A member in the cast for the acclaimed 'Mother Courage', a story set in post-apocalyptic Australia dealing with subject matter of family, greed and survival, Deemal is no stranger to the themes touched upon in this politically relevant and touching story.What attracted you to 'The 7 Stages...' production initially?
As an actor, a role like this doesn't come your way very often and I felt very honoured to be asked by Jason (Klarwein) the Director to be in this production. The attraction for me was that this play has become an Australian classic and I get to perform and tell stories that resonate so much with me and who I am as an Aboriginal woman.The history of the production is now two decades old; were you familiar with the play prior to taking on the one-woman role?
Yes, I saw a kind of news story on it on ABC when I was a teenager. They showed one of the scenes and it struck such an emotional chord with me, it showed me how powerful an actor can be and I was a fan of Deborah Mailman ever since.How much time have you dedicated pre-production to learning the different roles?
The thing I focused on most (before rehearsals started) is getting the lines down, as there are quite a few to memorise!! The next step will be finding voices for all the little characters within the stories.Has there been a difficult character? On the flip; do you enjoy one role more than the others?
The play is basically one character that tells the stories of many different ways of dealing with death and grieving.
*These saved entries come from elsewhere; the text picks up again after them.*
(* ===== verification/Strategy.v ===== *)
(** * Replenishment strategies: [src/internal/reconciler/strategy.go]

    The [Strategy] interface is a record of its three hooks; [StrategyLaws] is
    what the reconciler relies on, and each of the three implementations is an
    instance. *)

From stdpp Require Import base strings list sets.
From Stdlib Require Import ZArith Lia.
From S2P Require Import Prelude Types Convert Store StoreOps Effects.

Record VMCounts := {
  Available : Z;
  Claiming : Z;
  Leased : Z;
  Provisioning : Z;
  Quarantined : Z
}.

Definition no_vms : VMCounts :=
  {| Available := 0; Claiming := 0; Leased := 0; Provisioning := 0; Quarantined := 0 |}.

Record Strategy := {
  DesiredNewVMs : PoolSpec -> VMCounts -> Z;
  OnVMClaimed : PoolSpec -> VMCounts -> Z;
  OnVMDeleted : PoolSpec -> VMCounts -> Z
}.

(** [pool.GetReplenishmentStrategy().GetMinSize()]. *)
Definition GetMinSize (pool : PoolSpec) : Z :=
  default 0%Z (replenishment_strategy pool ≫= min_size).

(** [immediateOnLease.shortfall] and [replaceOnDelete.shortfall]: a Go [int]
    has 64 bits. *)
Definition immediate_shortfall (pool : PoolSpec) (c : VMCounts) : Z :=
  Z.max 0 (wrap64 (pool_size pool - wrap64 (Available c + Claiming c + Provisioning c))).

Definition immediateOnLease : Strategy := {|
  DesiredNewVMs := immediate_shortfall;
  OnVMClaimed := immediate_shortfall;
  OnVMDeleted := fun _ _ => 0%Z
|}.

Definition min_size_desired (pool : PoolSpec) (c : VMCounts) : Z :=
  if decide (wrap32 (Available c) >= GetMinSize pool)%Z then 0%Z
  else
    let inFlight := wrap64 (Available c + Claiming c + Leased c + Provisioning c) in
    let need := wrap64 (pool_size pool - inFlight) in
    if decide (need < 0)%Z then 0%Z else need.

Definition minSizeThreshold : Strategy := {|
  DesiredNewVMs := min_size_desired;
  OnVMClaimed := fun _ _ => 0%Z;
  OnVMDeleted := fun _ _ => 0%Z
|}.

Definition replace_shortfall (pool : PoolSpec) (c : VMCounts) : Z :=
  Z.max 0 (wrap64 (pool_size pool -
    wrap64 (Available c + Claiming c + Leased c + Provisioning c))).

Definition replaceOnDelete : Strategy := {|
  DesiredNewVMs := replace_shortfall;
  OnVMClaimed := fun _ _ => 0%Z;
  OnVMDeleted := replace_shortfall
|}.

Definition NewStrategy (spec : option ReplenishmentStrategy) : result error Strategy :=
  match spec with
  | None => Err ErrUnknownStrategy
  | Some spec =>
      match strategy_type spec with
      | IMMEDIATE_ON_LEASE => Ok immediateOnLease
      | MIN_SIZE_THRESHOLD =>
          match min_size spec with
          | None => Err ErrMinSizeRequired
          | Some n => if decide (n <= 0)%Z then Err ErrMinSizeRequired else Ok minSizeThreshold
          end
      | REPLACE_ON_DELETE => Ok replaceOnDelete
      | _ => Err ErrUnknownStrategy
      end
  end.

(** ** What the strategies promise *)

(** Counts of VMs, far below the limits of their types; a pool's [size] is an
    [int32]. *)
Definition counts_ok (c : VMCounts) : Prop :=
  (0 <= Available c < 2 ^ 31 /\ 0 <= Claiming c < 2 ^ 31 /\ 0 <= Leased c < 2 ^ 31 /\
   0 <= Provisioning c < 2 ^ 31 /\ 0 <= Quarantined c < 2 ^ 31)%Z.
Definition size_ok (pool : PoolSpec) : Prop := in_int32 (pool_size pool).

(** The VMs that count toward the pool's target under each strategy. *)
Definition counted (t : ReplenishmentStrategyType) (c : VMCounts) : Z :=
  match t with
  | IMMEDIATE_ON_LEASE => Available c + Claiming c + Provisioning c
  | _ => Available c + Claiming c + Leased c + Provisioning c
  end.

(** [n] more VMs being provisioned. *)
Definition provisioned (n : Z) (c : VMCounts) : VMCounts :=
  {| Available := Available c; Claiming := Claiming c; Leased := Leased c;
     Provisioning := Provisioning c + n; Quarantined := Quarantined c |}.

(** [n] more VMs ready to be claimed. *)
Definition more_available (n : Z) (c : VMCounts) : VMCounts :=
  {| Available := Available c + n; Claiming := Claiming c; Leased := Leased c;
     Provisioning := Provisioning c; Quarantined := Quarantined c |}.

(** The pool has what the strategy wants: as many VMs as its size or, under
    MIN_SIZE_THRESHOLD, enough of them AVAILABLE. *)
Definition target_met (t : ReplenishmentStrategyType) (pool : PoolSpec) (c : VMCounts) : Prop :=
  (t = MIN_SIZE_THRESHOLD /\ GetMinSize pool <= Available c)%Z \/
  (pool_size pool <= counted t c)%Z.
#[export] Instance target_met_dec t pool c : Decision (target_met t pool c).
Proof. unfold target_met; apply _. Defined.

Class StrategyLaws (t : ReplenishmentStrategyType) (s : Strategy) : Prop := {
  (** A hook asks for VMs only up to the pool's size. *)
  hooks_bounded pool c (hook : PoolSpec -> VMCounts -> Z) :
    size_ok pool -> counts_ok c ->
    hook ∈ [DesiredNewVMs s; OnVMClaimed s; OnVMDeleted s] ->
    (0 <= hook pool c)%Z /\
    (counted t c + hook pool c <= Z.max (pool_size pool) (counted t c))%Z;
  (** Provisioning what is asked for leaves nothing more to ask. *)
  desired_settles pool c :
    size_ok pool -> counts_ok c ->
    counts_ok (provisioned (DesiredNewVMs s pool c) c) ->
    DesiredNewVMs s pool (provisioned (DesiredNewVMs s pool c) c) = 0%Z;
  (** What is asked for at a tick: the shortfall, or nothing on target. *)
  desired_exact pool c :
    size_ok pool -> counts_ok c ->
    DesiredNewVMs s pool c =
      if decide (target_met t pool c) then 0%Z else (pool_size pool - counted t c)%Z
}.

(** The machine arithmetic of the shortfalls does not wrap. *)
Lemma shortfall_exact size n :
  in_int32 size -> (0 <= n < 2 ^ 33)%Z -> wrap64 (size - wrap64 n) = (size - n)%Z.
Proof.
  unfold in_int32. intros Hs Hn.
  rewrite (wrap64_id n) by (unfold in_int64, min_int64, max_int64; lia).
  apply wrap64_id. unfold in_int64, min_int64, max_int64. lia.
Qed.

Lemma counted_range t c : counts_ok c -> (0 <= counted t c < 2 ^ 33)%Z.
Proof. unfold counts_ok, counted. destruct t; lia. Qed.

Ltac shortfalls Hs Hc :=
  rewrite ?shortfall_exact by (first [exact Hs | apply (counted_range IMMEDIATE_ON_LEASE _ Hc)
                                     | apply (counted_range REPLACE_ON_DELETE _ Hc)]).

Lemma immediate_exact pool c :
  size_ok pool -> counts_ok c ->
  immediate_shortfall pool c = Z.max 0 (pool_size pool - counted IMMEDIATE_ON_LEASE c).
Proof. intros Hs Hc. unfold immediate_shortfall. by shortfalls Hs Hc. Qed.

Lemma replace_exact pool c :
  size_ok pool -> counts_ok c ->
  replace_shortfall pool c = Z.max 0 (pool_size pool - counted REPLACE_ON_DELETE c).
Proof. intros Hs Hc. unfold replace_shortfall. by shortfalls Hs Hc. Qed.

Lemma min_size_exact pool c :
  size_ok pool -> counts_ok c ->
  min_size_desired pool c =
    if decide (Available c >= GetMinSize pool)%Z then 0%Z
    else Z.max 0 (pool_size pool - counted MIN_SIZE_THRESHOLD c).
Proof.
  intros Hs Hc. unfold min_size_desired. rewrite wrap32_id by (unfold in_int32; apply proj1 in Hc; lia).
  case_decide; [done|]. shortfalls Hs Hc. simpl. case_decide; lia.
Qed.

Lemma hooks_cases {A} (x a b c : A) : x ∈ [a; b; c] -> x = a \/ x = b \/ x = c.
Proof. set_solver. Qed.

#[export] Instance immediate_laws : StrategyLaws IMMEDIATE_ON_LEASE immediateOnLease.
Proof.
  split.
  - intros pool c hook Hs Hc [->|[->| ->]]%hooks_cases; simpl;
      rewrite ?immediate_exact by done; pose proof (counted_range IMMEDIATE_ON_LEASE c Hc);
      simpl in *; lia.
  - intros pool c Hs Hc Hc'. simpl in *. rewrite immediate_exact by done.
    rewrite immediate_exact by done. simpl. lia.
  - intros pool c Hs Hc. simpl. rewrite immediate_exact by done.
    unfold target_met; simpl; case_decide; naive_solver lia.
Qed.

#[export] Instance replace_laws : StrategyLaws REPLACE_ON_DELETE replaceOnDelete.
Proof.
  split.
  - intros pool c hook Hs Hc [->|[->| ->]]%hooks_cases; simpl;
      rewrite ?replace_exact by done; pose proof (counted_range REPLACE_ON_DELETE c Hc);
      simpl in *; lia.
  - intros pool c Hs Hc Hc'. simpl in *. rewrite replace_exact by done.
    rewrite replace_exact by done. simpl. lia.
  - intros pool c Hs Hc. simpl. rewrite replace_exact by done.
    unfold target_met; simpl; case_decide; naive_solver lia.
Qed.

#[export] Instance min_size_laws : StrategyLaws MIN_SIZE_THRESHOLD minSizeThreshold.
Proof.
  split.
  - intros pool c hook Hs Hc [->|[->| ->]]%hooks_cases; simpl;
      rewrite ?min_size_exact by done; try case_decide;
      pose proof (counted_range MIN_SIZE_THRESHOLD c Hc); simpl in *; lia.
  - intros pool c Hs Hc Hc'. simpl in *. rewrite min_size_exact by done.
    rewrite min_size_exact by done. simpl. repeat case_decide; lia.
  - intros pool c Hs Hc. simpl. rewrite min_size_exact by done.
    unfold target_met; simpl; repeat case_decide; naive_solver lia.
Qed.

(** The laws hold of whatever [NewStrategy] returns. *)
Lemma NewStrategy_laws spec s :
  NewStrategy (Some spec) = Ok s -> StrategyLaws (strategy_type spec) s.
Proof.
  unfold NewStrategy. destruct (strategy_type spec); try done; intros E; simplify_eq; try apply _.
  destruct (min_size spec); [|done]. case_decide; simplify_eq. apply _.
Qed.

(** What is asked for, once AVAILABLE, puts the pool on target. *)
Lemma desired_reaches t s `{!StrategyLaws t s} pool c :
  size_ok pool -> counts_ok c -> target_met t pool (more_available (DesiredNewVMs s pool c) c).
Proof.
  intros Hs Hc. rewrite (desired_exact pool c Hs Hc).
  assert (forall n, counted t (more_available n c) = counted t c + n)%Z as En
    by (intros n; unfold counted; destruct t; simpl; lia).
  unfold target_met at 1. rewrite En.
  case_decide as Hd; [destruct Hd as [[Ht Hm]|Hm]|]; [left; simpl; split; [done|lia]|right; lia..].
Qed.

(** Whatever strategy a pool uses, no hook ever asks for a negative number of
    VMs or for more than the pool's size leaves room for, counting the VMs that
    strategy counts (leased ones do not count under IMMEDIATE_ON_LEASE), with
    the code's machine integers. *)
Theorem strategy_never_overprovisions spec s pool c hook :
  NewStrategy (Some spec) = Ok s -> size_ok pool -> counts_ok c ->
  hook ∈ [DesiredNewVMs s; OnVMClaimed s; OnVMDeleted s] ->
  (0 <= hook pool c)%Z /\
  (counted (strategy_type spec) c + hook pool c
     <= Z.max (pool_size pool) (counted (strategy_type spec) c))%Z.
Proof. intros E%NewStrategy_laws. by apply hooks_bounded. Qed.

(** The hooks are level-triggered: once the VMs a tick asked for are being
    provisioned, the next tick asks for none. *)
Theorem strategy_settles spec s pool c :
  NewStrategy (Some spec) = Ok s -> size_ok pool -> counts_ok c ->
  counts_ok (provisioned (DesiredNewVMs s pool c) c) ->
  DesiredNewVMs s pool (provisioned (DesiredNewVMs s pool c) c) = 0%Z.
Proof. intros E%NewStrategy_laws. by apply desired_settles. Qed.

(** The pool of the witnesses: size 5, REPLACE_ON_DELETE, one VM of each kind. *)
Definition strategy0 : ReplenishmentStrategy :=
  {| strategy_type := REPLACE_ON_DELETE; min_size := None |}.
Definition counts0 : VMCounts :=
  {| Available := 1; Claiming := 1; Leased := 1; Provisioning := 1; Quarantined := 1 |}.
Definition sized0 (n : Z) : PoolSpec :=
  {| pool_name := "web"; pool_namespace := "default"; microvm_template := None;
     pool_size := n; flintlock_hosts := []; replenishment_strategy := Some strategy0;
     create_commands := []; pre_lease_commands := [];
     hook_failure_policy := DELETE_AND_REPLACE; heartbeat_interval := None;
     heartbeat_expiry_threshold := None |}.

Lemma strategy_never_overprovisions_witness :
  NewStrategy (Some strategy0) = Ok replaceOnDelete /\
  (counted REPLACE_ON_DELETE counts0 + DesiredNewVMs replaceOnDelete (sized0 5) counts0 <= 5)%Z.
Proof.
  split; [reflexivity|].
  apply (strategy_never_overprovisions strategy0 replaceOnDelete (sized0 5) counts0
    (DesiredNewVMs replaceOnDelete)).
  - reflexivity.
  - vm_compute. split; [discriminate|reflexivity].
  - vm_compute. repeat split; discriminate.
  - by left.
Defined.

Lemma strategy_settles_witness :
  DesiredNewVMs replaceOnDelete (sized0 5) counts0 = 1%Z /\
  DesiredNewVMs replaceOnDelete (sized0 5)
    (provisioned (DesiredNewVMs replaceOnDelete (sized0 5) counts0) counts0) = 0%Z.
Proof.
  split; [reflexivity|].
  apply (strategy_settles strategy0 replaceOnDelete (sized0 5) counts0).
  - reflexivity.
  - vm_compute. split; [discriminate|reflexivity].
  - vm_compute. repeat split; discriminate.
  - vm_compute. repeat split; discriminate.
Defined.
Though, there is a lot of potential to bring out the characters and voices of the people this character talks about during the show, which I'll be working on with the director.The work of Wesley Enoch and Deborah Mailman; bringing their play to life… how much satisfaction will that bring you?
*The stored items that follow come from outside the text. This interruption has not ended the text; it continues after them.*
(* ===== verification/ReconcilerProps.v ===== *)
(** * The reconciler, one pass at a time

    CountVMs counts exactly, a pass never overshoots the pool's size and leaves
    existing VMs alone, and the recovery at startup moves on exactly the VMs a
    dead process left behind. *)

From stdpp Require Import base gmap strings list.
From Stdlib Require Import ZArith Lia.
From S2P Require Import Prelude Types Convert Store StoreOps Concrete StoreProps.
From S2P Require Import Effects Flintlock ConcreteEnv Deletion Strategy Provision.
From S2P Require Import Reconciler LeaseApi Quiet OneVM LeaseProps ProvisionProps.

(** ** Counting *)

Section counting.
Context `{Codec, Sqlite}.

(** The ids of the pool's leases. *)
Definition committed_in (n ns : string) (db : DB) (id : string) : Prop :=
  exists k l, leases db !! k = Some l /\ lease_in_pool n ns l /\ lr_leaseID l = id.

(** The VMs of the pool that satisfy [P]. *)
Definition count_rows (n ns : string) (db : DB) (P : VMRecord -> Prop)
    `{forall v, Decision (P v)} : Z :=
  Z.of_nat (length (filter (fun r => in_pool n ns r /\ P (rowToVM r)) (rows (vms db)))).

Definition counts_exact (n ns : string) (db : DB) (committed : list string) (c : VMCounts) : Prop :=
  Available c = count_rows n ns db (fun v => vm_phase v = AVAILABLE) /\
  Claiming c = count_rows n ns db (fun v => vm_phase v = PRE_LEASE_HOOK_RUNNING \/
    vm_phase v = LEASED /\ GetLeaseId v ∉ committed) /\
  Leased c = count_rows n ns db (fun v => vm_phase v = LEASED /\ GetLeaseId v ∈ committed) /\
  Provisioning c = count_rows n ns db (fun v => vm_phase v = PROVISIONING \/
    vm_phase v = CREATE_HOOK_RUNNING) /\
  Quarantined c = count_rows n ns db (fun v => vm_phase v = QUARANTINED).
As a graduate of the BFA in acting at QUT last year, this opportunity feels like the role of a lifetime. In fact, I reckon it is. The satisfaction I have is that Wesley and Jason have entrusted me with this role for the 20th anniversary of this play and I'm very grateful and humbled to be part of it.Working with the Grin & Tonic troupe; how has that relationship unfolded?
Jason saw my work in 'Mother Courage' for QTC and approached me about taking on this role. He and Kellie have been great to work with as their excitement about the show is putting me at ease and making the work environment a fun and enjoyable one!The play had a myriad of emotions… how daunting is it to let yourself go and embrace a rainbow of feelings each night?
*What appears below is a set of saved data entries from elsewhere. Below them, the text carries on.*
(** The version gate, on a new connection. *)
Lemma wp_CheckVersion faults c conn (Q : option error -> world -> Prop) w :
  holding c conn (w_flint w) -> conn_versionOK conn = false ->
  (forall e conn' w', unmoved w w' -> holding c conn' (w_flint w') ->
     conn_name conn' = conn_name conn -> conn_address conn' = conn_address conn ->
     (e = None -> exists v core, conn_version conn' = v /\ conn_versionOK conn' = true /\
        versionCore v = Some core /\ (0 <= semver_compare core MinFlintlockVersion)%Z) -> Q e w') ->
  wp faults (Conn_CheckVersion c) Q w.
Proof.
  intros Hh Hv HQ. unfold Conn_CheckVersion. apply wp_bind, wp_flint.
  assert (deref c (w_flint w) = conn) as Hd by (unfold deref; by rewrite (ho_conn _ _ _ Hh)).
  cbn [flint_exec fst snd]. rewrite Hd, Hv.
  apply wp_bind. intros resp w1 E. simpl in E. subst w1.
  set (w1 := logged _ _). assert (unmoved w w1) as Hu1 by by split.
  assert (holding c conn (w_flint w1)) as Hh1 by exact Hh.
  destruct resp as [version|e]; [|destruct e; cbn [wp]; by eapply HQ].
  assert (forall ok e, (e = None -> ok = true /\ exists core, versionCore version = Some core /\
      (0 <= semver_compare core MinFlintlockVersion)%Z) ->
    Q e (set_flint {| fl_hosts := fl_hosts (w_flint w1);
      fl_conns := alter (set_version version ok) c (fl_conns (w_flint w1)) |} w1)) as Hend.
  { intros ok e He. eapply HQ; [|exact (holding_version c conn (w_flint w1) version ok Hh1)|done|done|].
    - etrans; [done|]. by apply unmoved_flint.
    - intros E. destruct (He E) as (-> & core & Hc). by exists version, core. }
  cbn [wp]. cbv zeta. destruct (versionCore version) as [core|];
    [case_bool_decide as Hle|]; apply wp_bind, wp_flint; cbn [flint_exec fst snd wp]; apply Hend;
    [|done|done]. intros _. split; [done|]. by exists core.
Qed.

Lemma wp_install faults c conn (Q : option error -> world -> Prop) w :
  holding c conn (w_flint w) ->
  (forall w', w_db w' = w_db w -> flint_ok (w_flint w') ->
     fl_hosts (w_flint w') = <[conn_name conn := c]> (fl_hosts (w_flint w)) ->
     fl_conns (w_flint w') !! c = Some conn -> Q None w') ->
  wp faults (install c) Q w.
Proof.
  intros Hh HQ. unfold install, Pool_Update. apply wp_bind, wp_bind, wp_flint.
  assert (deref c (w_flint w) = conn) as Hd by (unfold deref; by rewrite (ho_conn _ _ _ Hh)).
  cbn [flint_exec]. rewrite Hd. destruct (fl_hosts (w_flint w) !! conn_name conn) as [old|] eqn:Eo.
  - cbn [fst snd]. unfold Conn_Close. apply wp_bind, wp_bind, wp_flint. cbn [flint_exec fst snd wp].
    pose proof (holding_swap c conn (w_flint w) old Hh Eo) as Hs.
    assert (fl_conns (closed old (w_flint w)) !! c = Some conn) as Hc.
    { simpl. rewrite lookup_alter_ne; [apply Hh|]. intros ->. by eapply (closed_hosts c), Eo; apply Hh. }
    match goal with |- context [negb ?b] => destruct b end; cbn [negb wp]; by apply HQ.
  - cbn [fst snd wp]. unfold Pool_Add. apply wp_bind, wp_flint. cbn [flint_exec set_flint w_flint].
    rewrite Hd, Eo. cbn [fst snd wp]. apply HQ; [done|by apply holding_add|done|apply Hh].
Qed.

(** The connection's version passed the gate, unless validation was skipped. *)
Definition gate (skip : bool) (conn : Conn) : Prop :=
  skip = true \/ exists core, versionCore (conn_version conn) = Some core /\
    (0 <= semver_compare core MinFlintlockVersion)%Z.

Lemma wp_dialHost faults h skip (Q : result code connRef -> world -> Prop) w :
  flint_ok (w_flint w) ->
  (forall e w', unmoved w w' -> flint_ok (w_flint w') -> Q (Err e) w') ->
  (forall c conn w', unmoved w w' -> holding c conn (w_flint w') -> conn_name conn = host_name h ->
     conn_address conn = host_address h -> gate skip conn -> Q (Ok c) w') ->
  wp faults (dialHost h skip) Q w.
Proof.
  intros Hf Herr Hok. unfold dialHost. apply wp_bind, wp_Dial; [done|..].
  - intros e w1 Hu Hf1. destruct e; cbn [wp]; by apply Herr.
  - intros c conn w1 Hu Hh Hn Ha Hv. destruct skip; [cbn [wp]; eapply Hok; [done..|by left]|].
    apply wp_bind, (wp_CheckVersion faults c conn); [done..|].
    intros e conn' w2 Hu2 Hh2 Hn2 Ha2 Hg. destruct e as [e|].
    + apply wp_bind, (wp_Conn_Close faults c conn'); [done|]. intros e' w3 Hu3 Hf3. cbn [wp].
      apply Herr; [|done]. by do 2 (etrans; [done|]).
    + cbn [wp]. destruct (Hg eq_refl) as (v & core & <- & _ & Hc & Hle).
      eapply Hok; [by etrans|done|congruence..|]. right. eauto.
Qed.

(** The host is in the pool, on an open connection to its address. *)
Definition connected (skip : bool) (h : Host) (f : flintPool) : Prop :=
  exists c conn, fl_hosts f !! host_name h = Some c /\ fl_conns f !! c = Some conn /\
    conn_closed conn = false /\ conn_address conn = host_address h /\ gate skip conn.

(** Installing after the registry was written. *)
Lemma wp_installed faults h skip c conn (ok : Host) (Q : result code Host -> world -> Prop) w :
  holding c conn (w_flint w) -> conn_name conn = host_name h -> conn_address conn = host_address h ->
  gate skip conn ->
  (forall w', w_db w' = w_db w -> flint_ok (w_flint w') -> connected skip h (w_flint w') ->
     (forall n, n <> host_name h -> fl_hosts (w_flint w') !! n = fl_hosts (w_flint w) !! n) ->
     Q (Ok ok) w') ->
  wp faults (let! err := install c in
    match err with
    | Some _ => then! Conn_Close c in Ret (Err Internal)
    | None => Ret (Ok ok)
    end) Q w.
Proof.
  intros Hh Hn Ha Hg HQ. apply wp_bind, (wp_install faults c conn); [done|].
  intros w' Ew Hf Eh Hc. cbn [wp]. rewrite Hn in Eh. apply HQ; [done..| |].
  - exists c, conn. rewrite Eh, lookup_insert_eq. split_and!; try done. apply Hh.
  - intros n Hne. by rewrite Eh, lookup_insert_ne.
Qed.

Lemma wp_locked faults {A : Set} m (body : prog A) (Q : A -> world -> Prop) w :
  (forall w1, w_db w1 = w_db w -> w_flint w1 = w_flint w ->
     wp faults body (fun x w2 => forall w3, w_db w3 = w_db w2 -> w_flint w3 = w_flint w2 -> Q x w3) w1) ->
  wp faults (locked m body) Q w.
Proof.
  intros Hb. unfold locked. apply wp_bind. intros x w1 ->. cbn [wp]. apply wp_bind.
  eapply wp_mono; [|by apply Hb]. intros y w2 HQ. apply wp_bind. intros [] w3 ->. cbn [wp].
  by apply HQ.
Qed.

Lemma CreateHost_cases h db :
  match Store.CreateHost h db with
  | (db', Ok _) => exists row, hostToRow h = Ok row /\ hosts db !! host_name h = None /\
      db' = set_hosts (<[host_name h := row]> (hosts db)) db
  | (db', Err e) => db' = db
  end.
Proof.
  unfold Store.CreateHost, hostToRow. store_simpl.
  destruct (host_updated_at h); simpl; [|done].
  destruct (hosts db !! host_name h) eqn:E; [done|]. by eexists.
Qed.

(** What a write of host [h]'s row leaves. *)
Record host_written (skip : bool) (h : Host) (row : hostRow) (w w' : world) : Prop := {
  hw_hosts : hosts (w_db w') = <[host_name h := row]> (hosts (w_db w));
  hw_pools : pools (w_db w') = pools (w_db w);
  hw_vms : vms (w_db w') = vms (w_db w);
  hw_leases : leases (w_db w') = leases (w_db w);
  hw_placements : placements (w_db w') = placements (w_db w);
  hw_connected : connected skip h (w_flint w');
  hw_others n : n <> host_name h -> fl_hosts (w_flint w') !! n = fl_hosts (w_flint w) !! n
}.

Lemma wp_add_dialled faults h skip w :
  flint_ok (w_flint w) ->
  wp faults (add_dialled h skip) (fun r w' => flint_ok (w_flint w') /\
    match r with
    | Ok h' => exists row, h' = h /\ hostToRow h = Ok row /\ hosts (w_db w) !! host_name h = None /\
        host_written skip h row w w'
    | Err _ => unmoved w w'
    end) w.
Proof.
  intros Hf. unfold add_dialled. apply wp_bind, wp_dialHost; [done|intros e w1 Hu Hf1; by split|].
  intros c conn w1 Hu Hh Hn Ha Hg. apply wp_bind, wp_store_flint.
  - intros t t' db' [] w2 E Ew Ef. pose proof (CreateHost_cases h (w_db w1)) as Hc. unfold denote in E.
    rewrite E in Hc. destruct Hc as (row & Hrow & Hnone & Hdb). rewrite <- Ef in Hh.
    eapply (wp_installed faults h skip c conn); [done..|]. intros w3 Ew3 Hf3 Hc Ho. split; [done|].
    exists row. destruct (un_db _ _ Hu) as [Ep Ev El Eh Epl]. rewrite Eh in Hnone.
    split_and!; try done.
    split; [..|done|]; rewrite ?Ew3, ?Ew, ?Hdb; simpl; rewrite ?Ep, ?Ev, ?El, ?Eh, ?Epl; try done.
    intros n Hne. rewrite Ho by done. rewrite Ef. by rewrite (un_hosts _ _ Hu).
  - intros e w2 Ew Ef. rewrite <- Ef in Hh. apply wp_bind, (wp_Conn_Close faults c conn); [done|].
    intros e' w3 Hu3 Hf3. cbn [wp]. split; [done|]. etrans; [done|]. etrans; [|done].
    split; [by rewrite Ew|by rewrite Ef].
Qed.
I'm very nervous about the depths of emotions that this play gets to, but I've had good training at QUT on how to access those emotions easily and effectively. So I'm confident that I'm capable enough to get there.While penned two decades ago with the ongoing history of reconciliation, but with the fact racism still exists, how does a play like 'The 7 Stages...' connect with the community?
I feel 'The 7 Stages...' will connect on a very human level. We've all experienced loss to different degrees and I think this play will help to bring people together.What do you hope the audience takes home after watching your performance?
My greatest hope is that the audience will take home a more empathetic view not only of Indigenous issues, but also of those of any nationality that have grieved or are grieving.